Should We Synthesize a Human Genome?


Recently at Harvard University, an invitation-only group of about 150 scientists, lawyers, and entrepreneurs, met to discuss if and how to construct from scratch an entire human genome – the heritable genetic material that in nature is transferred from parents to children.

The meeting was originally organized to focus on “deliverables and industry involvement” with the primary goal of the project being “to synthesize a complete human genome in a cell line within a period of 10 years”.

Such a synthetic genome could then be tested in a laboratory by replacing the existing genome within a human cell. All this would still be far removed from making a synthetic human.

However, the possibility of making a human cell, whose genome is realised from only digital information and raw materials, should trigger broader considerations.

For context, total synthesis of a human genome is becoming plausible at an accelerating rate. Thanks to new production techniques developed since 2003 the cost of assembling the genetic material encoding genes, the “building blocks” of life, has decreased from $4.00 to just three cents per individual letter, or “base pair” of deoxyribonucleic acid (DNA).

As a result, the estimated initial cost of printing the DNA fragments encoding a three billion base pair human genome has dropped from $12 billion to $90 million.

If cost reductions continue in the way they have been, then this price would approach $100,000 within 20 years. However, such dramatic additional cost reductions might never be realised without an overwhelming demand.

Advocates of synthesising a human genome, therefore argue that some open, collaborative “grand challenge” is needed to drive development of such technologies.

While we strongly agree that sustained improvements in DNA construction tools are essential for advancing basic biological science and improving public health we are sceptical that synthesising a human genome is an appropriate demand driver.
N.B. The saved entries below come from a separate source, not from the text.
(* ===== verification/DropFolderTheorems.v ===== *)
(** * The app loses nothing in the owner's folder

    The callers of the writes of [DropFolder]: each keeps [safe] of the files
    it may move, those a row knows as they are ([known_as]), as long as a look
    that follows a failed hard link works ([careful]); the last lemmas show
    what is replaced when it does not. *)
From stdpp Require Import sorting gmap.
From S2P Require Import Prelude EnvelopeFormat EnvelopeName Envelope DirectText DirectPath DropLayout DropLayoutProofs.
From S2P Require Import EnvelopeCanon DropConflict DropKeyListWire DropWatch DropFolder DropFolderProofs.
#[local] Open Scope Z_scope.

Section Callers.
Context `{U : Unicode, C : Crypto} {UL : UnicodeLaws U} {CL : CaseLaws U} (e : Env).

(** A row of [rows], linked to [p] or to a path that folds equal, has the file
    there as it was last seen. *)
Definition known_as (rows : list FileRecord) (p : list text) (m : Meta) : Prop := exists row link,
  row ∈ rows /\ watch_path row = Some link /\ matches m (watch_size row) (watch_mtime row) = true /\
  (relative e link = Some p \/ exists q, relative_nfc e link = Some q /\ fold q = fold (joined p)).

(** ** Names *)

Lemma valid_visible d c : valid_component c = true -> visible (d ++ [c]).
Proof.
  intros (Hc & _)%valid_component_spec hex. rewrite last_snoc. intros [= ->].
  by specialize (cn_head _ Hc 46 eq_refl).
Qed.

Lemma valid_parts_visible cs : cs <> [] -> Forall (fun c => valid_component c = true) cs -> visible cs.
Proof.
  intros Hne Hf. destruct cs as [|c cs _] using rev_ind; [done|]. apply Forall_app in Hf as [_ [Hc _]%Forall_cons].
  by apply valid_visible.
Qed.

Lemma numbered_visible d name n : visible (d ++ [numbered name n]).
Proof. apply valid_visible. unfold numbered. destruct (stem_ext name). apply safe_component_valid. Qed.

(** ** Looking *)

Lemma stat_steps_present rel : forall current d m d', stat_steps e current rel d = (Ok (Present m), d') ->
  exists c, file_in d (current ++ rel) c m.
Proof.
  induction rel as [|x rel IH]; intros current d m d'; cbn [stat_steps]; [done|].
  unfold bind. cbn [lstat]. destruct (fault e (calls d) Metadata_); [done|].
  unfold file_in. destruct (tree d !! (current ++ [x])) as [[c m'| | |]|] eqn:E; cbn [kind_of]; try (by destruct rel).
  - destruct rel; [|done]. intros [= -> <-]. by exists c.
  - destruct rel as [|y rel]; [done|]. intros [c H]%IH. exists c. unfold file_in in H. cbn in H.
    by rewrite <- app_assoc in H.
Qed.

Lemma stat_at_spec rel d (Q : result ErrorKind Stat -> Folder -> Prop) :
  (forall st d', eqv d d' -> (forall m, st = Present m -> exists c, file_in d rel c m) -> Q (Ok st) d') ->
  wp (stat_at e rel) Q d.
Proof.
  intros H. unfold wp. pose proof (stat_at_eqv e rel d) as Hq. destruct (stat_at e rel d) as [[st|k] d'] eqn:E; cbn [fst snd] in *.
  - apply H; [done|]. intros m ->. unfold stat_at, root_is_dir, bind in E. cbn in E.
    repeat case_match; try done; by apply stat_steps_present in E.
  - exfalso. unfold stat_at, root_is_dir, bind in E. cbn in E. repeat case_match; try done.
    clear -E. revert E. generalize (tick d) as x, (@nil text) as cur.
    induction rel as [|c rel IH]; intros x cur; cbn [stat_steps]; [done|]. unfold bind. cbn [lstat].
    repeat case_match; try done; apply IH.
Qed.

Lemma wp_stop (K : list text -> Meta -> Prop) {A} (a : A) d : wp (ret a : FM A) (fun _ d' => safe K d d') d.
Proof. unfold wp. cbn. reflexivity. Qed.

(** ** Removing *)

Context (Hc : careful e).

Lemma hide_as_spec (K : list text -> Meta -> Prop) tries : forall n path parent name d,
  (visible path -> visible (parent ++ [name]) /\ exists c m, file_in d path c m /\ K path m) ->
  wp (hide_as e tries n path parent name) (fun _ d' => safe K d d') d.
Proof.
  induction tries as [|tries IH]; intros n path parent name d HK; cbn [hide_as]; [apply wp_stop|].
  set (to := if n =? 1 then name else numbered name n). apply wp_bind, wp_outcome. unfold wp at 1.
  destruct (move_no_clobber e path (parent ++ [to]) d) as [r d1] eqn:Em. cbn [fst snd].
  apply (move_spec e K) in Em; [|done|].
  2: { intros Hv. destruct (HK Hv) as (Hn & c & m & Hf & HK'). split; [|intros c' m' Hf'; unfold file_in in *; congruence].
       unfold to. destruct (n =? 1); [done|apply numbered_visible]. }
  destruct r as [[]|k]; cbn [is_ok] in Em; [done|]. destruct Em as [Hs Hkeep].
  destruct k; try done. eapply wp_impl; [apply IH|intros r d2 H; by etransitivity].
  intros Hv. destruct (HK Hv) as (Hn & c & m & Hf & HK'). eauto 6.
Qed.

Lemma system_trash_spec (K : list text -> Meta -> Prop) p d r d' : (visible p -> forall c m, file_in d p c m -> K p m) ->
  system_trash e p d = (r, d') -> if is_ok r then safe K d d' else eqv d d'.
Proof.
  intros HK. unfold system_trash, call. destruct (fault e (calls d) Trash); [intros [= <- <-]; by apply eqv_same_tree|].
  cbn [tree tick]. destruct (tree d !! p) as [[c m| | |]|] eqn:E; try (intros [= <- <-]; by apply eqv_same_tree).
  intros [= <- <-]. cbn [is_ok].
  assert (forall q x m', q <> p -> file_in d q x m' -> tree d !! q = Some (File x m') /\ delete p (tree d) !! q = Some (File x m')) as Ho.
  { intros q x m' Hq H. split; [done|]. by rewrite lookup_delete_ne. }
  split; cbn [trash]; [|set_solver|]; intros q x m' Hq; (destruct (decide (q = p)) as [-> |Hne]; [|]).
  - unfold file_in. rewrite E. intros [= <- <-]. right. apply elem_of_app. right. by apply list_elem_of_singleton.
  - intros H. left. exists q. split; [done|by apply Ho].
  - intros Hn H. destruct Hn. unfold file_in in H. rewrite E in H. injection H as <- <-. by apply (HK Hq c).
  - intros _ H. by apply Ho.
Qed.

Lemma last_hidden rel name (l : list text) : last rel = Some name -> visible rel -> visible (l ++ [name]).
Proof. intros Hl Hv hex. rewrite last_snoc, <- Hl. apply Hv. Qed.

Lemma trash_spec (K : list text -> Meta -> Prop) rel date d : (visible rel -> forall c m, file_in d rel c m -> K rel m) ->
  wp (remove_to_trash e rel date) (fun _ d' => safe K d d') d.
Proof.
  intros HK. unfold remove_to_trash. destruct (joinable rel) eqn:Ej; [cbn [negb]|apply wp_stop].
  assert (exists name, last rel = Some name) as [name Hl].
  { destruct rel as [|x rel _] using rev_ind; [done|]. exists x. apply last_snoc. }
  apply wp_bind, stat_at_spec. intros st d1 E1 Hst. destruct st as [m| |]; cbn [is_present negb]; try by apply eqv_safe.
  destruct (Hst m eq_refl) as [c Hf]. clear Hst.
  apply wp_bind, wp_outcome. unfold wp at 1. destruct (system_trash e rel d1) as [r d2] eqn:Et. cbn [fst snd].
  apply (system_trash_spec K) in Et.
  2: { intros Hv c' m' H. apply (HK Hv c'). by apply (eq_files _ _ E1). }
  destruct r as [[]|k]; cbn [is_ok] in Et; [unfold wp; cbn; by etransitivity; [apply eqv_safe|]|].
  assert (eqv d d2) as E2 by by etransitivity.
  apply (after_eqv _ _ _ d); [auto with respects|done| |intros x d' H; by apply eqv_safe]. intros [[]|x] d3 E3; [|by apply eqv_safe].
  eapply wp_impl; [apply (hide_as_spec K)|intros r d4 H; etransitivity; [by apply eqv_safe|done]].
  intros Hv. rewrite Hl. split; [by eapply last_hidden|]. exists c, m. split; [by apply (eq_files _ _ E3)|eauto].
Qed.

Lemma move_to_trash_spec (K : list text -> Meta -> Prop) rel d : (visible rel -> forall c m, file_in d rel c m -> K rel m) ->
  wp (move_to_trash e rel) (fun _ d' => safe K d d') d.
Proof.
  intros HK. unfold move_to_trash. apply (after_eqv _ _ _ d); [auto with respects|reflexivity| |intros x d' H; by apply eqv_safe].
  intros now d1 E1. eapply wp_impl; [apply (trash_spec K)|intros r d2 H; etransitivity; [by apply eqv_safe|done]].
  intros Hv c m H. apply (HK Hv c). by apply (eq_files _ _ E1).
Qed.

(** A computation that only looks, in a run that is safe so far. *)
Lemma eqv_then K {A} (m : FM A) d0 d : respects eqv m -> safe K d0 d -> wp m (fun _ d' => safe K d0 d') d.
Proof. intros Hm Hs. apply (wp_respects eqv); [done|]. intros r d' H. etransitivity; [done|by apply eqv_safe]. Qed.

Lemma remove_folder_file_spec available file d :
  wp (remove_folder_file e available file) (fun _ d' => safe (known_as [file]) d d') d.
Proof.
  unfold remove_folder_file. destruct (watch_path file) as [link|] eqn:El; [|apply wp_stop].
  destruct available; [cbn [negb]|apply wp_stop]. set (unlink := bind _ _).
  assert (forall d', eqv d d' -> wp unlink (fun _ d' => safe (known_as [file]) d d') d') as Hu.
  { intros d' H. apply eqv_then; [|by apply eqv_safe]. unfold unlink. respects. }
  destruct (relative e link) as [rel|] eqn:Er; [|by apply Hu].
  apply wp_bind, stat_at_spec. intros st d1 E1 Hst. destruct st as [m| |]; [|by apply eqv_safe|by apply Hu].
  destruct (Hst m eq_refl) as [c Hf]. destruct (matches m _ _) eqn:Em; [|by apply Hu].
  apply wp_bind. eapply wp_impl; [apply (move_to_trash_spec (known_as [file]))|].
  { intros Hv c' m' H. apply (eq_files _ _ E1) in H; [|done]. unfold file_in in *. rewrite Hf in H. injection H as <- <-.
    exists file, link. split_and!; [by apply list_elem_of_singleton|done..|by left]. }
  intros [moved|k] d2 Hs; cbn beta iota; (assert (safe (known_as [file]) d d2) as Hs2 by (etransitivity; [by apply eqv_safe|done])); [|done].
  destruct moved; [|done]. cbn [negb]. apply eqv_then; [respects|done].
Qed.

(** ** Renaming and placing *)

(** The places of a layout can be seen. *)
Definition in_sight (l : Layout) : Prop := forall i target, placed l !! i = Some target -> visible (components target).

Lemma layout_in_sight rows l : layout_of rows = Some l -> in_sight l.
Proof.
  intros H i target Ht. destruct (layout_tree _ _ H i target Ht) as [Hv _].
  by apply valid_parts_visible; [apply split_on_nonempty|].
Qed.

Lemma safe_known (rows : list FileRecord) row d d' : row ∈ rows -> safe (known_as [row]) d d' -> safe (known_as rows) d d'.
Proof.
  intros Hr. apply safe_weaken. intros p m (r & link & ->%list_elem_of_singleton & H). by exists row, link.
Qed.

Lemma rename_one_spec l row d : in_sight l -> wp (rename_one e l row) (fun _ d' => safe (known_as [row]) d d') d.
Proof.
  intros Hl. unfold rename_one. destruct (watch_path row) as [link|] eqn:El; [|apply wp_stop].
  destruct (placed l !! row_id row) as [target|] eqn:Et; [|apply wp_stop]. destruct (bool_decide _); [apply wp_stop|].
  destruct (relative e link) as [path|] eqn:Er; [|apply wp_stop]. destruct (relative_nfc e link) as [current|]; [|apply wp_stop].
  destruct (bool_decide _); [apply wp_stop|]. unfold stat_link. rewrite Er.
  apply wp_bind, stat_at_spec. intros st d1 E1 Hst. destruct st as [m| |]; try by apply eqv_safe.
  destruct (Hst m eq_refl) as [c Hf]. destruct (matches m _ _) eqn:Em; cbn [negb]; [|by apply eqv_safe].
  apply (after_eqv _ _ _ d); [auto with respects|done| |intros x d' H; by apply eqv_safe]. intros there d2 E2.
  destruct (is_missing there); cbn [negb]; [|by apply eqv_safe].
  apply (after_eqv _ _ _ d); [auto with respects|done| |intros x d' H; by apply eqv_safe]. intros [[]|x] d3 E3; [|by apply eqv_safe].
  apply wp_bind, wp_outcome. unfold wp at 1. destruct (move_no_clobber e path (components target) d3) as [r d4] eqn:Emv. cbn [fst snd].
  apply (move_spec e (known_as [row])) in Emv; [|done|].
  2: { intros Hv. split; [by eapply Hl|]. intros c' m' H. apply (eq_files _ _ E3) in H; [|done].
       unfold file_in in *. rewrite Hf in H. injection H as <- <-.
       exists row, link. split_and!; [by apply list_elem_of_singleton|done..|by left]. }
  assert (safe (known_as [row]) d d4) as Hs by (etransitivity; [by apply eqv_safe|]; by destruct r; [|destruct Emv]).
  destruct r as [[]|k]; [|done]. apply eqv_then; [respects|done].
Qed.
We recall how controversies associated with many of the earliest genome synthesis projects delivered unintended consequences.

For example, a project that made polio virus from scratch in 2002 generated such fear that public funding for improving DNA synthesis tools was cancelled, unwittingly harming research across diverse and unrelated fields while policy makers struggled to imagine how such tools could ever be controlled.

We argue that the synthesis of less controversial and more immediately useful genomes along with greatly improved sub-genomic synthesis capacities (for example, the real-time printing of plasmids the cassettes that transfer genes between cells) should be pursued instead.


These are alternatives that would deliver broad and diverse public benefits.

Other topics on the agenda included changing the human genome itself. For example, could scientists synthesize a modified human genome that is resistant to all natural viruses?

They likely could, for purely beneficial purposes, but what if others then sought to synthesise modified viruses that overcame such resistance? Might doing so start a genome-engineering arms race?

And, what of even greater changes that can be imagined?

In a world where human reproduction has already become a competitive marketplace, with eggs, sperm and embryos carrying a price, it is easy to make up far stranger uses of human genome synthesis capacities.

Would it be OK, for example, to sequence and then synthesize Einstein’s genome? If so how many Einstein genomes should be made and installed in cells, and who would get to make them?

Taking a step back, just because something becomes possible, how should we approach determining if it is ethical to pursue?

Given that human genome synthesis is a technology that can completely redefine the core of what now joins all of humanity together as a species, we argue that discussions of making such capacities real, like today’s Harvard conference, should not take place without open and advance consideration of whether it is morally right to proceed.

When the first people at the table mostly have significant and direct material interests in proceeding, everyone, not just those in the room, risk out-of-control competition between public and private interests, ethical conflicts of interest, and temptations to manipulate human subject consent.

Pluralistic, public, and deliberative discussions are instead the best appropriate way to frame paths forward.

We note that the narrative of creation of the human is the central narrative for many religious communities.

To create a human genome from scratch would be an enormous moral gesture whose consequences should not be framed initially on the advice of lawyers and regulators alone.

The perspectives of others including self-identified theologians, philosophers, and ethicists from a variety of traditions should be sought out from the very beginning.

Critical voices representing civil society, who have long been sceptical of synthetic biology’s claims, should also be included.

The creation of new human life is one of the last human-associated processes that has not yet been industrialized or fully commodified. It remains an act of faith, joy, and hope.

Discussions to synthesize, for the first time, a human genome should not occur in closed rooms.